▸ TO DO: The required output is the exact run of lines below that opens at the line with "- destruct Hq. by rewrite bitmap_is_overlapping_spec." and closes at the line with "(** ** Initialisation *)".

▸ INFORMATION PROVIDED:
(** ** The loop over the set bits

    [for (i= bitmap_get_first_set(map); i < n; i= bitmap_get_next_set(map, i))],
    as the partition handler writes it; the result is the list of the values
    of [i].  A turn for every bit and one more are enough. *)
Fixpoint scan_loop (fuel : nat) (m : MY_BITMAP) (i : Z) : option (list Z) :=
  match fuel with
  | O => None
  | S fuel =>
    if i <? n_bits m then
      next ← bitmap_get_next_set m i;
      rest ← scan_loop fuel m next;
      Some (i :: rest)
    else Some []
  end.

Definition scan (m : MY_BITMAP) : option (list Z) :=
  i ← bitmap_get_first_set m; scan_loop (S (Z.to_nat (n_bits m))) m i.

(** ** Theorems *)

(** C6. Every operation that changes a bitmap, called with arguments that its
    assertions allow, and [bitmap_copy] with a source that has no fewer words than
    the destination (it writes outside the buffer otherwise, and nothing
    asserts this: [bitmap_copy_leaves_buffer]), returns; the bitmap stays well formed (in
    particular its unused bits stay 0), keeps its size, and stands for the set that
    the operation is to compute; the returned value is the one on sets. *)
Theorem bitmap_updates_refine_sets m u :
  wf m → may_update u m →
  ∃ m' r, run_update u m = Some (m', r) ∧ wf m' ∧ n_bits m' = n_bits m
    ∧ (elems m', r) = spec_update u (n_bits m) (elems m).
Proof.
  intros W Hu.
  assert (Hvoid : ∀ f X, (∃ m', f = Some m' ∧ becomes m m' X) →
    ∃ m' r, void f = Some (m', r) ∧ wf m' ∧ n_bits m' = n_bits m ∧ (elems m', r) = (X, 0)).
  { intros f X (m' & -> & ? & ? & <-). by exists m', 0. }
  assert (Hbool : ∀ f X b, (∃ m', f = Some (m', b) ∧ becomes m m' X) →
    ∃ m' r, bool_result f = Some (m', r) ∧ wf m' ∧ n_bits m' = n_bits m ∧ (elems m', r) = (X, Z.b2z b)).
  { intros f X b (m' & -> & ? & ? & <-). by exists m', (Z.b2z b). }
  destruct u; cbn [run_update may_update spec_update] in *;
    try (apply Hvoid; intuition auto using bitmap_set_bit_spec, bitmap_clear_bit_spec,
      bitmap_flip_bit_spec, bitmap_set_all_spec, bitmap_clear_all_spec, bitmap_set_prefix_spec,
      bitmap_union_spec, bitmap_intersect_spec, bitmap_subtract_spec, bitmap_xor_spec,
      bitmap_invert_spec, bitmap_copy_spec).
  - by apply Hbool, bitmap_test_and_set_spec.
  - by apply Hbool, bitmap_test_and_clear_spec.
  - destruct (bitmap_set_next_spec m W) as (m' & -> & ? & ? & <-). by eexists _, _.
Qed.

(** [bitmap_exists_intersection] says whether some bit of the range, its ends
    included, is in all the bitmaps. *)
Lemma bitmap_exists_intersection_iff maps start_bit end_bit :
  Forall wf maps → maps ≠ [] → 0 ≤ start_bit ≤ end_bit → Forall (λ m, end_bit < n_bits m) maps →
  ∃ r, bitmap_exists_intersection maps start_bit end_bit = Some r
    ∧ (r = true ↔ ∃ i, start_bit ≤ i ≤ end_bit ∧ ∀ m, m ∈ maps → i ∈ elems m).
Proof.
  intros HW Hne Hse He. rewrite list.Forall_forall in He.
  destruct (bitmap_exists_intersection_spec maps start_bit end_bit) as (r & -> & Hr); [done..| | |].
  { by apply list.Forall_forall. }
  { destruct maps as [|m maps]; [done|]. inversion_clear HW as [|?? W _].
    specialize (He m (list_elem_of_here _ _)). pose proof (wf_bits m W). lia. }
  exists r. split; [done|]. rewrite Hr. split; intros (i & Hi & H); exists i; (split; [done|]); intros m Hm.
  - apply elem_of_elems. specialize (He m Hm). split; [lia|by apply H].
  - by apply H, elem_of_elems in Hm as [_ ?].
Qed.

Lemma elem_of_in_all maps X i : i ∈ in_all maps X ↔ i ∈ X ∧ ∀ m2, m2 ∈ maps → i ∈ elems m2.
Proof.
  unfold in_all. induction maps as [|m2 maps IH]; cbn [foldr].
  - split; [|naive_solver]. intros HX. split; [done|]. intros m2 Hm. by apply not_elem_of_nil in Hm.
  - rewrite elem_of_intersection, IH. setoid_rewrite elem_of_cons. naive_solver.
Qed.

Lemma non_empty_elem (Y : gset Z) : Y ≠ ∅ ↔ ∃ i, i ∈ Y.
Proof. split; [apply set_choose_L|set_solver]. Qed.

Lemma exists_intersection_answer m maps start_bit end_bit :
  wf m → may_query (Exists_intersection maps start_bit end_bit) m →
  bitmap_exists_intersection (m :: maps) start_bit end_bit
  = Some (bool_decide (in_all maps (elems m) ∩ list_to_set (seqZ start_bit (end_bit + 1 - start_bit)) ≠ ∅)).
Proof.
  intros W (Hse & He & Hmaps). rewrite list.Forall_forall in Hmaps.
  destruct (bitmap_exists_intersection_iff (m :: maps) start_bit end_bit) as (r & -> & Hr); [|done|done| |].
  - constructor; [done|]. apply list.Forall_forall. intros m2 Hm. by apply Hmaps.
  - constructor; [done|]. apply list.Forall_forall. intros m2 Hm. by apply Hmaps.
  - f_equal. apply Bool.eq_iff_eq_true. rewrite Hr, bool_decide_eq_true, non_empty_elem.
    setoid_rewrite elem_of_intersection. setoid_rewrite elem_of_in_all. setoid_rewrite elem_of_list_to_set.
    setoid_rewrite elem_of_seqZ. setoid_rewrite elem_of_cons. split; intros (i & H); exists i.
    + destruct H as [Hi Hall]. split_and!; [by apply Hall; left|intros m2 Hm; by apply Hall; right|lia|lia].
    + destruct H as [[HX Hall] Hi]. split; [lia|]. intros m2 [->|Hm]; auto.
Qed.

Lemma is_prefix_answer m k :
  wf m → 0 ≤ k ≤ n_bits m → bitmap_is_prefix m k = Some (bool_decide (k = 0 ∨ elems m = universe k)).
Proof.
  intros W Hk. destruct (decide (k = 0)) as [->|Hne]; [by rewrite bool_decide_eq_true_2 by (by left)|].
  rewrite bitmap_is_prefix_spec by (done || lia). f_equal. apply bool_decide_ext. naive_solver.
Qed.

(** C34. The tests, counts and searches on bitmaps, called with arguments that their
    assertions allow, return the answer for the sets the bitmaps stand for; a
    prefix of no bits is one of every set, as the comment above
    [bitmap_is_prefix] says. [bitmap_union_is_set_all], whose answer is wrong, is
    not one of them. *)
Theorem bitmap_queries_answer_sets m q :
  wf m → may_query q m → run_query q m = Some (spec_query q (n_bits m) (elems m)).
Proof.
  intros W Hq. destruct q; cbn [run_query may_query spec_query] in *.
  - by rewrite bitmap_is_set_spec.
  - by rewrite is_prefix_answer.
  - by rewrite bitmap_is_set_all_spec.
  - by rewrite bitmap_is_clear_all_spec.
  - destruct Hq. by rewrite bitmap_is_subset_spec.
  - destruct Hq. by rewrite bitmap_is_overlapping_spec.
  - by rewrite exists_intersection_answer.
  - destruct Hq. by rewrite bitmap_cmp_spec.
  - by apply bitmap_bits_set_spec.
  - by apply bitmap_get_first_set_spec.
  - by apply bitmap_get_next_set_spec.
  - by apply bitmap_get_first_clear_spec.
Qed.

Lemma filter_seqZ_head (P : Z → Prop) `{!∀ x, Decision (P x)} k n :
  filter P (seqZ k (n - k)) = [] ∨
  ∃ i, k ≤ i < n ∧ filter P (seqZ k (n - k)) = i :: filter P (seqZ (i + 1) (n - (i + 1))).
Proof.
  remember (Z.to_nat (n - k)) as l eqn:El. revert k El. induction l as [|l IH]; intros k El.
  { left. by rewrite seqZ_nil by lia. }
  rewrite seqZ_cons by lia. replace (Z.pred (n - k)) with (n - Z.succ k) by lia.
  rewrite filter_cons. case_decide.
  - right. exists k. split; [lia|]. by rewrite Z.add_1_r.
  - destruct (IH (Z.succ k)) as [E|(i & Hi & E)]; [lia|by left|]. right. exists i. split; [lia|done].
Qed.

Lemma scan_loop_spec m fuel k :
  wf m → 0 ≤ k → (length (filter (λ i, i ∈ elems m) (seqZ k (n_bits m - k))) < fuel)%nat →
  scan_loop fuel m (least_from (elems m) k (n_bits m)) =
  Some (filter (λ i, i ∈ elems m) (seqZ k (n_bits m - k))).
Proof.
  intros W. pose proof (wf_bits m W). revert k. induction fuel as [|fuel IH]; intros k Hk Hf; [lia|].
  unfold least_from.
  destruct (filter_seqZ_head (λ i, i ∈ elems m) k (n_bits m)) as [E|(i & Hi & E)]; rewrite E in *.
  - cbn [scan_loop head default]. unfold MY_BIT_NONE. by rewrite (proj2 (Z.ltb_ge _ _)) by (simpl; lia).
  - cbn [scan_loop head default]. rewrite (proj2 (Z.ltb_lt _ _)) by (simpl; lia).
    rewrite bitmap_get_next_set_spec by done. cbn [mbind option_bind].
    unfold u32. unfold id. rewrite Z.mod_small by lia.
    rewrite IH by (simpl in Hf; lia). done.
Qed.

(** The loop over the set bits ends and visits each bit of the set once, in
    increasing order. *)
Theorem scan_visits_elems m :
  wf m → scan m = Some (filter (λ i, i ∈ elems m) (seqZ 0 (n_bits m))).
Proof.
  intros W. unfold scan. rewrite bitmap_get_first_set_spec by done. cbn [mbind option_bind].
  pose proof (scan_loop_spec m (S (Z.to_nat (n_bits m))) 0 W) as H. rewrite Z.sub_0_r in H.
  apply H; [done|]. pose proof (length_filter (λ i, i ∈ elems m) (seqZ 0 (n_bits m))) as Hl.
  rewrite length_seqZ in Hl. lia.
Qed.

(** ** Initialisation *)

Lemma word_buf b : (∀ w, w ∈ b → is_word w) → ∀ j, is_word (word b j).
Proof.
  intros Hw j. unfold word. destruct (b !! j) eqn:E; simpl; [|done].
  by eapply Hw, list_elem_of_lookup_2.
Qed.

(** The mask of the last word makes any buffer of enough words a bitmap. *)
Lemma create_last_bit_mask_spec m :
  0 < n_bits m < 2 ^ 32 → (∀ j, is_word (word (bitmap m) j)) →
  (no_words_in_map m ≤ length (bitmap m))%nat →
  ∃ m', create_last_bit_mask m = Some m' ∧ wf m' ∧ n_bits m' = n_bits m
    ∧ bitmap_allocated m' = bitmap_allocated m.
Proof.
  intros Hn Hw Hl. unfold create_last_bit_mask. cbn [n_bits last_word_ptr].
  assert (Hpos : (0 < no_words_in_map m)%nat) by (unfold no_words_in_map; divlia).
  rewrite (proj2 (Z.ltb_lt _ _)) by lia. rewrite Nat.max_l by lia.
  set (m1 := mk_bitmap _ _ _ _ _).
  destruct (set_word_spec (no_words_in_map m - 1) (λ w, Z.land w (not64 (last_bit_mask (n_bits m)))) m1)
    as (b' & -> & Hl' & Hb'); [cbn; lia|]. cbn in Hl', Hb'.
  assert (Hw' : ∀ j, is_word (word b' j)) by (intros j; rewrite Hb'; case_decide; auto with word).
  eexists. split; [done|]. split; [|done]. split; try done; cbn.
  - change (no_words_in_map m ≤ length b')%nat. lia.
  - rewrite Hb', decide_True by done. apply word_eq; [auto 6 with word..|]. intros k Hk.
    rewrite !Z.land_spec, not64_testbit, Z.bits_0 by done.
    destruct (Z.testbit (last_bit_mask _) _); [by rewrite andb_false_r|apply andb_false_r].
Qed.

(** [my_bitmap_init] with a buffer of enough words, whatever they hold, gives the
    empty set; when it has to allocate and there is no memory it returns 1 and
    the null pointer. *)
Theorem my_bitmap_init_spec malloc map buf n :
  0 < n < 2 ^ 32 → (∀ w, w ∈ buf → is_word w) → bitmap_buffer_size n ≤ 8 * Z.of_nat (length buf) →
  (∃ m, my_bitmap_init malloc map (Some buf) n = Some (m, false)
     ∧ wf m ∧ n_bits m = n ∧ elems m = ∅ ∧ bitmap_allocated m = false)
  ∧ (malloc (bitmap_buffer_size n) = None →
     ∃ m, my_bitmap_init malloc map None n = Some (m, true) ∧ bitmap m = []).
Proof.
  intros Hn Hw Hb. assert (Hsize : 0 ≤ bitmap_buffer_size n < 2 ^ 32
    ∧ bitmap_buffer_size n = 8 * ((n + 63) / 64)).
  { unfold bitmap_buffer_size. rewrite align_spec by lia. divlia. }
  unfold my_bitmap_init. split.
  - match goal with |- context [create_last_bit_mask ?m] => set (m0 := m) end.
    destruct (create_last_bit_mask_spec m0) as (m1 & -> & W1 & Hn1 & Ha1); [done|by apply word_buf| |].
    { unfold no_words_in_map. cbn. lia. }
    cbn [mbind option_bind]. destruct (bitmap_clear_all_spec m1 W1) as (m' & E & W' & Hn' & He').
    rewrite E. cbn [mbind option_bind]. exists m'. split_and!; [done|apply W'..| | |].
    + by rewrite Hn', Hn1.
    + done.
    + unfold bitmap_clear_all in E. destruct (fill_words _ _ _ _); simplify_eq/=. done.
  - intros Hm. unfold u32. rewrite Z.mod_small, Hm by lia. by eexists.
Qed.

▸ TASK OUTPUT:
  - destruct Hq. by rewrite bitmap_is_overlapping_spec.
  - by rewrite exists_intersection_answer.
  - destruct Hq. by rewrite bitmap_cmp_spec.
  - by apply bitmap_bits_set_spec.
  - by apply bitmap_get_first_set_spec.
  - by apply bitmap_get_next_set_spec.
  - by apply bitmap_get_first_clear_spec.
Qed.

Lemma filter_seqZ_head (P : Z → Prop) `{!∀ x, Decision (P x)} k n :
  filter P (seqZ k (n - k)) = [] ∨
  ∃ i, k ≤ i < n ∧ filter P (seqZ k (n - k)) = i :: filter P (seqZ (i + 1) (n - (i + 1))).
Proof.
  remember (Z.to_nat (n - k)) as l eqn:El. revert k El. induction l as [|l IH]; intros k El.
  { left. by rewrite seqZ_nil by lia. }
  rewrite seqZ_cons by lia. replace (Z.pred (n - k)) with (n - Z.succ k) by lia.
  rewrite filter_cons. case_decide.
  - right. exists k. split; [lia|]. by rewrite Z.add_1_r.
  - destruct (IH (Z.succ k)) as [E|(i & Hi & E)]; [lia|by left|]. right. exists i. split; [lia|done].
Qed.

Lemma scan_loop_spec m fuel k :
  wf m → 0 ≤ k → (length (filter (λ i, i ∈ elems m) (seqZ k (n_bits m - k))) < fuel)%nat →
  scan_loop fuel m (least_from (elems m) k (n_bits m)) =
  Some (filter (λ i, i ∈ elems m) (seqZ k (n_bits m - k))).
Proof.
  intros W. pose proof (wf_bits m W). revert k. induction fuel as [|fuel IH]; intros k Hk Hf; [lia|].
  unfold least_from.
  destruct (filter_seqZ_head (λ i, i ∈ elems m) k (n_bits m)) as [E|(i & Hi & E)]; rewrite E in *.
  - cbn [scan_loop head default]. unfold MY_BIT_NONE. by rewrite (proj2 (Z.ltb_ge _ _)) by (simpl; lia).
  - cbn [scan_loop head default]. rewrite (proj2 (Z.ltb_lt _ _)) by (simpl; lia).
    rewrite bitmap_get_next_set_spec by done. cbn [mbind option_bind].
    unfold u32. unfold id. rewrite Z.mod_small by lia.
    rewrite IH by (simpl in Hf; lia). done.
Qed.

(** The loop over the set bits ends and visits each bit of the set once, in
    increasing order. *)
Theorem scan_visits_elems m :
  wf m → scan m = Some (filter (λ i, i ∈ elems m) (seqZ 0 (n_bits m))).
Proof.
  intros W. unfold scan. rewrite bitmap_get_first_set_spec by done. cbn [mbind option_bind].
  pose proof (scan_loop_spec m (S (Z.to_nat (n_bits m))) 0 W) as H. rewrite Z.sub_0_r in H.
  apply H; [done|]. pose proof (length_filter (λ i, i ∈ elems m) (seqZ 0 (n_bits m))) as Hl.
  rewrite length_seqZ in Hl. lia.
Qed.

(** ** Initialisation *)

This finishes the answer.